The EU is drowning in debt while Russia plays with the dollar
The European Union is moving decisively toward the introduction of eurobonds. At the discrete EU preparatory meeting at Alden Biesen Castle in Belgium, several signs indicate that Mario Draghi’s plan may soon be put into effect. At the same time, geopolitically, the possibility of Russia's return emerges as a new challenge for Brussels.
The ability to analyze mistakes and logically estimate realistic actions belongs, in evolutionary terms, to the conditio humana. Experience teaches: those who repeatedly hit their head against the same wall do not constitute evolution's preferred leadership model.

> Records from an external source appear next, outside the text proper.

(** Two databases with the same view answer the same calls alike and end with
    the same view. *)
Section Simulation.
Context {R1 R2 : Type} `{!Backend R1, !BackendLaws R1, !Backend R2, !BackendLaws R2}.
Context (Haccepts : forall k, be_accepts (R := R1) k = be_accepts (R := R2) k).

Definition same_view (r1 : R1) (r2 : R2) : Prop := forall id k, be_view r1 id k = be_view r2 id k.

Lemma db_step_sim o r1 r2 : op_accepted (R := R1) o = true -> same_view r1 r2 ->
  exists a r1' r2', db_step o r1 = Ok (a, r1') /\ db_step o r2 = Ok (a, r2') /\ same_view r1' r2'.
Proof.
  intros Ho Hv. destruct o as [id|id k|id k|id k v|id k]; cbn [db_step].
  - destruct (be_GetBucket_ok id r1) as (r1' & -> & H1), (be_GetBucket_ok id r2) as (r2' & -> & H2).
    eexists _, _, _. split_and!; [done..|]. intros id' k'. by rewrite H1, H2.
  - rewrite !be_Get_view, Hv. by eexists _, _, _.
  - rewrite !be_Has_view, Hv. by eexists _, _, _.
  - cbn in Ho. apply andb_true_iff in Ho as [[v' ->]%bool_decide_eq_true Hk].
    destruct (be_Set_ok id k v' r1) as (r1' & -> & H1); [done|].
    destruct (be_Set_ok id k v' r2) as (r2' & -> & H2); [by rewrite <-Haccepts|].
    eexists _, _, _. split_and!; [done..|]. intros id' k'. by rewrite H1, H2, Hv.
  - destruct (be_Delete_ok id k r1) as (r1' & -> & H1), (be_Delete_ok id k r2) as (r2' & -> & H2).
    eexists _, _, _. split_and!; [done..|]. intros id' k'. by rewrite H1, H2, Hv.
Qed.

Lemma db_run_sim ops r1 r2 : forallb (op_accepted (R := R1)) ops = true -> same_view r1 r2 ->
  exists l r1' r2', db_run ops r1 = Ok (l, r1') /\ db_run ops r2 = Ok (l, r2') /\ same_view r1' r2'.
Proof.
  revert r1 r2. induction ops as [|o ops IH]; intros r1 r2 Ho Hv; [by eexists _, _, _|].
  cbn in Ho. apply andb_true_iff in Ho as [Ho Hops].
  destruct (db_step_sim o r1 r2 Ho Hv) as (a & r1' & r2' & E1 & E2 & Hv').
  destruct (IH r1' r2' Hops Hv') as (l & r1'' & r2'' & F1 & F2 & Hv'').
  cbn [db_run]. rewrite E1, E2. cbn [obind]. rewrite F1, F2. by eexists _, _, _.
Qed.

End Simulation.

(** ** [map_db.go] *)

Module MapDB.

Definition mapBucket : Type := gmap bytes bytes.
Definition mapDatabase : Type := gmap bytes mapBucket.

Definition NewMapDB : mapDatabase := ∅.

Definition map_GetBucket (id : bytes) (t : mapDatabase) : mapDatabase :=
  match t !! id with Some _ => t | None => <[id := ∅]> t end.

Definition map_Get (t : mapBucket) (k : bytes) : option bytes := t !! k.
Definition map_Has (t : mapBucket) (k : bytes) : bool := bool_decide (is_Some (t !! k)).

(** [string(v)] of a nil value is the empty string. *)
Definition map_Set (k : bytes) (v : option bytes) (t : mapBucket) : outcome db_error mapBucket :=
  match k with [] => Err (IllegalKey k) | _ => Ok (<[k := nonNilBytes v]> t) end.

Definition map_Delete (k : bytes) (t : mapBucket) : mapBucket := delete k t.

(** The bucket of an id, which [map_GetBucket] has made. *)
Definition bucket (id : bytes) (t : mapDatabase) : mapBucket := default ∅ (t !! id).

#[global] Instance map_Backend : Backend mapDatabase := {|
  be_GetBucket id t := Ok (map_GetBucket id t);
  be_Get id k t := Ok (map_Get (bucket id t) k);
  be_Has id k t := map_Has (bucket id t) k;
  be_Set id k v t :=
    match map_Set k v (bucket id t) with Ok b => Ok (<[id := b]> t) | Err e => Err (e, t) | Panic => Panic end;
  be_Delete id k t := Ok (<[id := map_Delete k (bucket id t)]> t);
|}.

Lemma bucket_insert id b t id' : bucket id' (<[id := b]> t) = if decide (id' = id) then b else bucket id' t.
Proof. unfold bucket, mapDatabase in *. rewrite lookup_insert. repeat case_decide; naive_solver. Qed.

#[global] Instance map_BackendLaws : BackendLaws mapDatabase.
Proof.
  refine (Build_BackendLaws _ _ (fun t id k => bucket id t !! k) (fun k => negb (bool_decide (k = []))) _ _ _ _ _).
  - done.
  - done.
  - intros id r. eexists. split; [done|]. intros id' k'. unfold map_GetBucket. destruct (r !! id) eqn:E; [done|].
    rewrite bucket_insert. case_decide as Hd; [|done]. subst. unfold bucket. by rewrite E.
  - intros id k v r Hk. destruct k as [|b k]; [done|]. eexists. split; [done|]. intros id' k'.
    cbn [nonNilBytes]. rewrite bucket_insert. case_decide as Hd; [|by rewrite decide_False by naive_solver].
    subst. unfold mapBucket in *. rewrite lookup_insert. repeat case_decide; naive_solver.
  - intros id k r. eexists. split; [done|]. intros id' k'.
    rewrite bucket_insert. case_decide as Hd; [|by rewrite decide_False by naive_solver].
    subst. unfold map_Delete, mapBucket in *. rewrite lookup_delete. repeat case_decide; naive_solver.
Defined.

End MapDB.

(** ** [null_db.go] *)

Module NullDB.

Inductive nullDB : Set := NewNullDB.

Definition null_Get (key : bytes) : option bytes := None.
Definition null_Has (key : bytes) : bool := false.
Definition null_Set (key : bytes) (value : option bytes) (t : nullDB) : update nullDB := Panic.
Definition null_Delete (key : bytes) (t : nullDB) : update nullDB := Panic.

#[global] Instance null_Backend : Backend nullDB := {|
  be_GetBucket _ t := Ok t;
  be_Get _ k _ := Ok (null_Get k);
  be_Has _ k _ := null_Has k;
  be_Set _ := null_Set;
  be_Delete _ := null_Delete;
|}.

End NullDB.

(** ** [go_level_db.go] as a back end *)

Section GoLevel.
Context {D : Type} `{!LevelDB D} `{!LevelDBLaws D}.

#[global] Instance goleveldb_Backend : Backend D := {|
  be_GetBucket _ d := Ok d;
  be_Get id k d := Ok (bucket_Get id d k);
  be_Has id k d := bucket_Has id d k;
  be_Set id k v d := Ok (bucket_Set id k (nonNilBytes v) d);
  be_Delete id k d := Ok (bucket_Delete id k d);
|}.

End GoLevel.

(** ** [layer_db.go] *)

Module Layer.
Section Layer.
Context {R : Type} `{!Backend R}.

(** The pending writes of a bucket, a nil value being a deletion; nil once flushed. *)
Abbreviation pending := (gmap bytes (option bytes)).

Record layerDB : Type := mkLayerDB {
  flushed : bool;
  real : R;
  buckets : gmap bytes (option pending);
}.

Definition NewLayerDB (dbase : R) : layerDB := mkLayerDB false dbase ∅.

Definition with_real (l : layerDB) (r : R) : layerDB := mkLayerDB (flushed l) r (buckets l).

Definition lift_real (l : layerDB) (u : update R) : update layerDB :=
  match u with Ok r => Ok (with_real l r) | Err (e, r) => Err (e, with_real l r) | Panic => Panic end.

Definition set_data (id : bytes) (data : pending) (l : layerDB) : layerDB :=
  mkLayerDB (flushed l) (real l) (<[id := Some data]> (buckets l)).

(** After a flush a new bucket is the bucket of the real database. *)
Definition layer_GetBucket (id : bytes) (l : layerDB) : update layerDB :=
  match buckets l !! id with
  | Some _ => Ok l
  | None =>
      match be_GetBucket id (real l) with
      | Ok r => if flushed l then Ok (with_real l r) else Ok (set_data id ∅ (with_real l r))
      | Err (e, r) => Err (e, with_real l r)
      | Panic => Panic
      end
  end.

(** The data of the bucket that [layer_GetBucket] returns for an id. *)
Definition data (l : layerDB) (id : bytes) : option pending :=
  match buckets l !! id with Some d => d | None => if flushed l then None else Some ∅ end.

Definition layer_Get (id key : bytes) (l : layerDB) : outcome db_error (option bytes) :=
  match data l id with
  | Some d => match d !! key with Some value => Ok value | None => be_Get id key (real l) end
  | None => be_Get id key (real l)
  end.

Definition layer_Has (id key : bytes) (l : layerDB) : bool :=
  match data l id with
  | Some d => match d !! key with Some value => bool_decide (is_Some value) | None => be_Has id key (real l) end
  | None => be_Has id key (real l)
  end.

Definition layer_Set (id key : bytes) (value : option bytes) (l : layerDB) : update layerDB :=
  match value with
  | None => Err (IllegalArgument, l)
  | Some v =>
      match data l id with
      | Some d => Ok (set_data id (<[key := Some v]> d) l)
      | None => lift_real l (be_Set id key (Some v) (real l))
      end
  end.

Definition layer_Delete (id key : bytes) (l : layerDB) : update layerDB :=
  match data l id with
  | Some d => Ok (set_data id (<[key := None]> d) l)
  | None => lift_real l (be_Delete id key (real l))
  end.

(** The orders in which the [range] loops visit the pending writes of a bucket
    and the buckets: Go leaves them open. *)
Context (order : pending -> list (bytes * option bytes)).
Context (bucket_order : gmap bytes (option pending) -> list (bytes * option pending)).

Fixpoint write_all (id : bytes) (kvs : list (bytes * option bytes)) (r : R) : update R :=
  match kvs with
  | [] => Ok r
  | (k, v) :: kvs' =>
      match match v with None => be_Delete id k r | Some _ => be_Set id k v r end with
      | Ok r' => write_all id kvs' r'
      | e => e
      end
  end.

(** [layerBucket.Flush]: an error leaves the pending writes in place. *)
Definition layerBucket_Flush (write : bool) (id : bytes) (d : option pending) (l : layerDB) : update layerDB :=
  let clear r := mkLayerDB (flushed l) r (<[id := None]> (buckets l)) in
  match d with
  | Some kvs =>
      if write then
        match write_all id (order kvs) (real l) with
        | Ok r => Ok (clear r)
        | Err (e, r) => Err (e, with_real l r)
        | Panic => Panic
        end
      else Ok (clear (real l))
  | None => Ok (clear (real l))
  end.

Fixpoint flush_buckets (write : bool) (bks : list (bytes * option pending)) (l : layerDB) : update layerDB :=
  match bks with
  | [] => Ok (mkLayerDB true (real l) (buckets l))
  | (id, d) :: bks' => match layerBucket_Flush write id d l with Ok l' => flush_buckets write bks' l' | e => e end
  end.

Definition layer_Flush (write : bool) (l : layerDB) : update layerDB :=
  flush_buckets write (bucket_order (buckets l)) l.

#[global] Instance layer_Backend : Backend layerDB := {|
  be_GetBucket := layer_GetBucket; be_Get := layer_Get; be_Has := layer_Has; be_Set := layer_Set; be_Delete := layer_Delete;
|}.

(** ** A layer is a database *)

Section Laws.
Context `{!BackendLaws R}.

Definition view (l : layerDB) (id key : bytes) : option bytes :=
  match data l id with Some d => default (be_view (real l) id key) (d !! key) | None => be_view (real l) id key end.

Lemma data_set_data id d l id' : data (set_data id d l) id' = if decide (id' = id) then Some d else data l id'.
Proof. unfold data, set_data. cbn [buckets flushed]. rewrite lookup_insert. repeat case_decide; naive_solver. Qed.

Lemma view_set_data id k ov d l id' k' : data l id = Some d ->
  view (set_data id (<[k := ov]> d) l) id' k' = if decide (id' = id /\ k' = k) then ov else view l id' k'.
Proof.
  intros Hd. unfold view. rewrite data_set_data. cbn [real set_data]. case_decide as Hi.
  - subst. rewrite Hd. rewrite lookup_insert. repeat case_decide; naive_solver.
  - rewrite decide_False by naive_solver. done.
Qed.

Headaches should be understood as warning signs rather than a motive for the next attack. This introductory observation highlights a fundamental problem of modern Europe.
Political elites are conducting a socialist field experiment: they repeatedly throw themselves at the same wall—that of the European economy, businesses, and approximately 450 million citizens—without allowing repeated failures or headaches to stop them. One might assume this is an extremely complex structure. From the perspective of European politicians, however, it appears primarily as a challenge addressed with the fatal tools of central planning and stubborn ignorance.
The "diagnosis" of EU leaders
On Thursday, in Belgium, within the framework of the EU summit, we evaluated the state of this collective "head." The leadership circle around Ursula von der Leyen, along with political pillars Emmanuel Macron and Friedrich Merz, had correctly diagnosed the problem in advance: the European economy lacks competitiveness.
China and the United States are advancing technologically at speed—and have the audacity to position themselves diametrically opposite to Europe's ideology of central control and transformation logic. The two superpowers categorically refuse to hit their heads against the wall of European delusions—CO2 emissions elsewhere help plants grow and herds graze, while here "wind power" is produced alongside the deliberate destruction of the landscape.
Instead, they have moved toward radical market liberalization. The Chinese did it earlier; the Americans are now following at full speed, adopting what appears evolutionarily correct: they trust the social fabric back to the markets, individuals, and the principle of personal responsibility. European values regarding meritocracy, the revival of bourgeois culture, or even religion—Europe wants none of this.
Everything remains "woke," diligently selected by the supreme censor in Brussels. On the same day, the European Parliament stated that a trans woman is a woman—period.
The Draghi plan and eurobonds
The old familiar figure, former Italian Prime Minister and former head of the ECB, Mario Draghi, presented the plan for a supposed European recovery two years ago—and now he may define the EU's framework for action.
In the event of the Draghi plan’s implementation, a debt package of trillions of euros will be activated—public credit designed to launch Europe into green technology, artificial intelligence, digital infrastructure, and even defense technology to the level of its geopolitical competitors by 2030.
The fiscal framework defined by Draghi is massive: over five years, €800 billion annually will be directed to eurobonds—unless some rational politicians manage to stop this risky initiative. This corresponds to approximately 5% of EU GDP and would increase the total debt of member states by about 25%.
The test phase of this venture already took place with the NextGenerationEU bonds during the Covid period—at roughly the same volume. Most was ultimately absorbed by the European Central Bank. Demand for European debt remains modest, and funds were funneled into Southern European social welfare budgets and selected "green" prestige projects.
The implications for Germany
For Germany, the simultaneous introduction of eurobonds alongside the Draghi plan would mean the end of any hope for fiscal stability. The debt would increase by at least 5% annually, and with Germany's share in the new euro debt, by 2030 the country could easily exceed 110% of GDP.
Chancellor Friedrich Merz appeared unified at the summit alongside Emmanuel Macron, agreeing on the need to make Europe competitive again—particularly in industry, despite the fact that industry itself has suffered a blow from the policies Merz oversees: increased CO2 taxes, supply chain legislation, and energy policy that restricts industrial growth.
Russia and the dollar
According to an internal Kremlin document seen by Bloomberg, Russia is considering a potential return to the dollar payment system. After years of European sanctions, US embargoes, and exclusion from SWIFT, such a move would constitute a geopolitical shock, further isolating the EU and strengthening potential separatist tendencies, particularly in Eastern Europe.
The document describes areas of overlapping Russia-US interests: energy and raw materials cooperation, as well as the potential integration of dollar-based financial instruments into the Russian banking system. Reuters has confirmed a similar communication channel between Washington and Moscow.
Within this context, the strategy of Brussels appears in a different light. Perhaps this explains the EU's efforts to seek strategic partnerships with geopolitically critical states such as India or the MERCOSUR block. One common element unites the three superpowers: all find themselves in increasingly strained relations with Brussels and the leading capitals of the European Union.